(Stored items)
(** * 9router: account arbiter, error classifier, token-refresh retry and
    Cursor wire codec

  A shallow embedding of the JavaScript sources

    - open-sse/services/accountFallback.js   (error classifier, cooldowns)
    - src/sse/services/auth.js               (account arbiter)
    - src/sse/handlers/chat.js               (dispatch loop)
    - open-sse/services/tokenRefresh.js      (retry wrapper)
    - open-sse/utils/cursorProtobuf.js       (Cursor codec)
    - open-sse/executors/cursor.js           (Cursor executor)
    - open-sse/executors/base.js             (URL fallback)
    - open-sse/services/combo.js             (model combos)
    - open-sse/utils/error.js                (unavailable response)

  Numbers are modelled as [Z] (or [nat] for counters that the code only
  ever increments from 0), timestamps as milliseconds since the epoch in
  [Z], byte buffers as [list Z] with every element in [0, 255], and
  strings as [string], holding the UTF-8 form of the JavaScript string: a
  code point is one to four characters, and a surrogate that stands alone
  is written as the three bytes it would have as a code point.  Optional
  object fields are [option] values. *)

From Stdlib Require Import ZArith List String Ascii Bool Lia.
From Stdlib Require DecimalString Sorted.
Import ListNotations.
Open Scope string_scope.
Open Scope list_scope.
Open Scope Z_scope.

(* ================================================================== *)
(** ** JavaScript primitives used by the sources *)
(* ================================================================== *)

Module JS.

(** [String.prototype.toLowerCase], on the ASCII letters.  The patterns the
    classifier searches for consist of ASCII letters and spaces only and
    contain no [k]; the two code points outside ASCII whose lower-case
    form contains an ASCII letter (U+0130 and U+212A) therefore cannot
    create or destroy a match. *)
Definition lower_ascii (c : ascii) : ascii :=
  let n := nat_of_ascii c in
  if (Nat.leb 65 n && Nat.leb n 90)%bool then ascii_of_nat (n + 32) else c.

Fixpoint toLowerCase (s : string) : string :=
  match s with
  | EmptyString => EmptyString
  | String c s' => String (lower_ascii c) (toLowerCase s')
  end.

(** [String.prototype.startsWith]. *)
Definition startsWith (s pat : string) : bool := String.prefix pat s.

(** [String.prototype.includes]. *)
Fixpoint includes (s pat : string) : bool :=
  match s with
  | EmptyString => startsWith EmptyString pat
  | String _ s' => startsWith s pat || includes s' pat
  end.

(** The first half of the surrogate pair that stands for a code point of
    four bytes, from the first three of them, in the three-byte form a
    lone surrogate has in this representation. *)
Definition highSurrogate (c1 : ascii) (rest : string) : string :=
  match rest with
  | String c2 (String c3 _) =>
      let b1 := Z.of_nat (nat_of_ascii c1) in
      let b2 := Z.of_nat (nat_of_ascii c2) in
      let b3 := Z.of_nat (nat_of_ascii c3) in
      let hi :=
        0xD800 + ((b1 mod 8) * 256 + (b2 mod 64) * 4 + (b3 mod 64) / 16)
        - 64 in
      String (ascii_of_nat 0xED)
        (String (ascii_of_nat (Z.to_nat (0x80 + (hi / 64) mod 64)))
           (String (ascii_of_nat (Z.to_nat (0x80 + hi mod 64)))
                   EmptyString))
  | _ => EmptyString
  end.

(** The loop of [slice0]: [units] code units are still to be taken and
    [pending] bytes of the code point being copied are still to come.  A
    code point of one, two or three bytes is one code unit, one of four
    bytes is two; when one unit is left before a code point of four
    bytes, the slice ends with the first half of its pair. *)
Fixpoint sliceFrom (units pending : nat) (s : string) : string :=
  match s with
  | EmptyString => EmptyString
  | String c s' =>
      match pending with
      | S p => String c (sliceFrom units p s')
      | O =>
          let b := nat_of_ascii c in
          let cost := if Nat.leb 240 b then 2%nat else 1%nat in
          let more :=
            if Nat.ltb b 192 then 0%nat
            else if Nat.ltb b 224 then 1%nat
            else if Nat.ltb b 240 then 2%nat
            else 3%nat in
          if Nat.leb cost units then
            String c (sliceFrom (units - cost) more s')
          else if Nat.eqb units 1 then highSurrogate c s'
          else EmptyString
      end
  end.

(** [String.prototype.slice(0, n)]: the first [n] UTF-16 code units. *)
Definition slice0 (n : nat) (s : string) : string := sliceFrom n 0 s.

(** Truthiness of a string value. *)
Definition truthy_string (s : string) : bool :=
  match s with EmptyString => false | _ => true end.

(** Truthiness of a number. *)
Definition truthy_num (z : Z) : bool := negb (z =? 0).

(** [x || d] on a possibly missing number. *)
Definition num_or (x : option Z) (d : Z) : Z :=
  match x with
  | Some z => if truthy_num z then z else d
  | None => d
  end.

(** [ToInt32] and [ToUint32]. *)
Definition toUint32 (z : Z) : Z := z mod 2 ^ 32.
Definition toInt32 (z : Z) : Z :=
  let u := toUint32 z in if u <? 2 ^ 31 then u else u - 2 ^ 32.

(** The shift operators: the count is taken modulo 32 and the left operand
    is first converted to a 32-bit integer. *)
Definition shr (x n : Z) : Z := Z.shiftr (toInt32 x) (n mod 32).
Definition ushr (x n : Z) : Z := Z.shiftr (toUint32 x) (n mod 32).
Definition shl (x n : Z) : Z := toInt32 (Z.shiftl (toInt32 x) (n mod 32)).

(** The bitwise operators, on 32-bit integers. *)
Definition band (x y : Z) : Z := Z.land (toInt32 x) (toInt32 y).
Definition bor (x y : Z) : Z := Z.lor (toInt32 x) (toInt32 y).
Definition bxor (x y : Z) : Z := Z.lxor (toInt32 x) (toInt32 y).

End JS.

(** How a call or a block completes: normally, or by throwing. *)
Inductive Completion (A : Type) : Type :=
| Normal (a : A)
| Throw (message : string).
Arguments Normal {A} a.
Arguments Throw {A} message.

(* ================================================================== *)
(** ** Configuration tables (open-sse/config/constants.js) *)
(* ================================================================== *)

(** Modelled from the spec: the [HTTP_STATUS] table of
    open-sse/config/constants.js, which is not among the sources.  The
    values are the ones section 4.1 of the specification attaches to each
    rule of the classifier. *)
Module HTTP_STATUS.
Definition BAD_REQUEST : Z := 400.
Definition UNAUTHORIZED : Z := 401.
Definition PAYMENT_REQUIRED : Z := 402.
Definition FORBIDDEN : Z := 403.
Definition NOT_FOUND : Z := 404.
Definition NOT_ACCEPTABLE : Z := 406.
Definition REQUEST_TIMEOUT : Z := 408.
Definition RATE_LIMITED : Z := 429.
Definition SERVER_ERROR : Z := 500.
Definition BAD_GATEWAY : Z := 502.
Definition SERVICE_UNAVAILABLE : Z := 503.
Definition GATEWAY_TIMEOUT : Z := 504.
End HTTP_STATUS.

(** The cooldown table [COOLDOWN_MS]; its values are configuration. *)
Module Cooldown.
Record t : Type := Build {
  unauthorized : Z;
  paymentRequired : Z;
  notFound : Z;
  transient : Z;
  requestNotAllowed : Z
}.
End Cooldown.

(** The table [BACKOFF_CONFIG]; its values are configuration. *)
Module Backoff.
Record t : Type := Build {
  base : Z;
  max : Z;
  maxLevel : nat
}.
End Backoff.

Record Config : Type := {
  COOLDOWN_MS : Cooldown.t;
  BACKOFF_CONFIG : Backoff.t
}.

(** A configuration with the values quoted by the comment of
    [getQuotaCooldown] (1 s base, 2 min ceiling). *)
Definition sampleConfig : Config :=
  {| COOLDOWN_MS := Cooldown.Build 120000 120000 120000 5000 5000;
     BACKOFF_CONFIG := Backoff.Build 1000 120000 15 |}.

(* ================================================================== *)
(** ** Error classifier (open-sse/services/accountFallback.js) *)
(* ================================================================== *)

(** The [errorText] argument: missing or falsy, a string, some other
    truthy value for which [JSON.stringify] gives a text (carried), or a
    truthy value for which it gives none.  [JSON.stringify] returns
    [undefined] for a function or a symbol, on which [toLowerCase] cannot
    be called, and throws for a BigInt, a cyclic object or a failing
    [toJSON]; [thrown] is the message of the exception raised either
    way. *)
Inductive ErrorText : Type :=
| ErrAbsent
| ErrString (s : string)
| ErrObject (json : string)
| ErrOpaque (thrown : string).

Record FallbackResult : Type := {
  shouldFallback : bool;
  cooldownMs : Z;
  newBackoffLevel : option nat
}.

Module AccountFallback.
Section WithConfig.

Variable cfg : Config.

Definition getQuotaCooldown (backoffLevel : nat) : Z :=
  let cooldown :=
    Backoff.base (BACKOFF_CONFIG cfg) * 2 ^ Z.of_nat backoffLevel in
  Z.min cooldown (Backoff.max (BACKOFF_CONFIG cfg)).

(** [if (errorText)] *)
Definition truthy (e : ErrorText) : bool :=
  match e with
  | ErrAbsent => false
  | ErrString s => JS.truthy_string s
  | ErrObject _ => true
  | ErrOpaque _ => true
  end.

(** [(typeof errorText === "string" ? errorText
      : JSON.stringify(errorText)).toLowerCase()], which is evaluated for
    a truthy [errorText] only. *)
Definition lowerErrorOf (e : ErrorText) : Completion string :=
  match e with
  | ErrAbsent => Normal ""
  | ErrString s => Normal (JS.toLowerCase s)
  | ErrObject json => Normal (JS.toLowerCase json)
  | ErrOpaque thrown => Throw thrown
  end.

Definition fallback (ms : Z) : FallbackResult :=
  {| shouldFallback := true; cooldownMs := ms; newBackoffLevel := None |}.

Definition backoff (backoffLevel : nat) : FallbackResult :=
  let newLevel :=
    Nat.min (backoffLevel + 1) (Backoff.maxLevel (BACKOFF_CONFIG cfg)) in
  {| shouldFallback := true;
     cooldownMs := getQuotaCooldown backoffLevel;
     newBackoffLevel := Some newLevel |}.

Definition transientStatuses : list Z :=
  [ HTTP_STATUS.NOT_ACCEPTABLE; HTTP_STATUS.REQUEST_TIMEOUT;
    HTTP_STATUS.SERVER_ERROR; HTTP_STATUS.BAD_GATEWAY;
    HTTP_STATUS.SERVICE_UNAVAILABLE; HTTP_STATUS.GATEWAY_TIMEOUT ].

(** The part of [checkFallbackError] that looks at the status only. *)
Definition checkStatus (status : Z) (backoffLevel : nat) : FallbackResult :=
  if status =? HTTP_STATUS.UNAUTHORIZED then
    fallback (Cooldown.unauthorized (COOLDOWN_MS cfg))
  else if (status =? HTTP_STATUS.PAYMENT_REQUIRED)
          || (status =? HTTP_STATUS.FORBIDDEN) then
    fallback (Cooldown.paymentRequired (COOLDOWN_MS cfg))
  else if status =? HTTP_STATUS.NOT_FOUND then
    fallback (Cooldown.notFound (COOLDOWN_MS cfg))
  else if status =? HTTP_STATUS.RATE_LIMITED then
    backoff backoffLevel
  else if existsb (Z.eqb status) transientStatuses then
    fallback (Cooldown.transient (COOLDOWN_MS cfg))
  else
    fallback (Cooldown.transient (COOLDOWN_MS cfg)).

(** [checkFallbackError(status, errorText, backoffLevel)]; nothing in it
    catches the exception of [lowerErrorOf]. *)
Definition checkFallbackError
    (status : Z) (errorText : ErrorText) (backoffLevel : nat)
    : Completion FallbackResult :=
  if truthy errorText then
    match lowerErrorOf errorText with
    | Throw thrown => Throw thrown
    | Normal lowerError =>
        if JS.includes lowerError "no credentials" then
          Normal (fallback (Cooldown.notFound (COOLDOWN_MS cfg)))
        else if JS.includes lowerError "request not allowed" then
          Normal (fallback (Cooldown.requestNotAllowed (COOLDOWN_MS cfg)))
        else if JS.includes lowerError "rate limit"
                || JS.includes lowerError "too many requests"
                || JS.includes lowerError "quota exceeded"
                || JS.includes lowerError "capacity"
                || JS.includes lowerError "overloaded" then
          Normal (backoff backoffLevel)
        else Normal (checkStatus status backoffLevel)
    end
  else Normal (checkStatus status backoffLevel).

End WithConfig.
End AccountFallback.

(* ================================================================== *)
(** ** Credential store (collaborator) *)
(* ================================================================== *)

(** A stored connection.  Instants (ISO strings in the store) are kept as
    the milliseconds [new Date(s).getTime()] gives.  [backoffLevel] and
    [consecutiveUseCount] are only read through [x || 0], so a missing
    value is represented by 0. *)
Module Conn.
Record t : Type := Build {
  id : string;
  provider : string;
  isActive : bool;
  priority : Z;
  apiKey : option string;
  accessToken : option string;
  refreshToken : option string;
  projectId : option string;
  providerSpecificData : option string;
  testStatus : string;
  lastError : option string;
  errorCode : option Z;
  lastErrorAt : option Z;
  rateLimitedUntil : option Z;
  backoffLevel : nat;
  lastUsedAt : option Z;
  consecutiveUseCount : Z
}.
End Conn.

(** The object handed to [updateProviderConnection]: each field is either
    left out ([None]) or given a new value. *)
Module Patch.
Record t : Type := Build {
  testStatus : option string;
  lastError : option (option string);
  errorCode : option (option Z);
  lastErrorAt : option (option Z);
  rateLimitedUntil : option (option Z);
  backoffLevel : option nat;
  lastUsedAt : option (option Z);
  consecutiveUseCount : option Z
}.

Definition empty : t := Build None None None None None None None None.

Definition set {A : Type} (new : option A) (old : A) : A :=
  match new with Some v => v | None => old end.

• What is being asked: Please copy each line of the entries in which the word "JavaScript" shows up.

• Written answer:
  A shallow embedding of the JavaScript sources
  strings as [string], holding the UTF-8 form of the JavaScript string: a
(** ** JavaScript primitives used by the sources *)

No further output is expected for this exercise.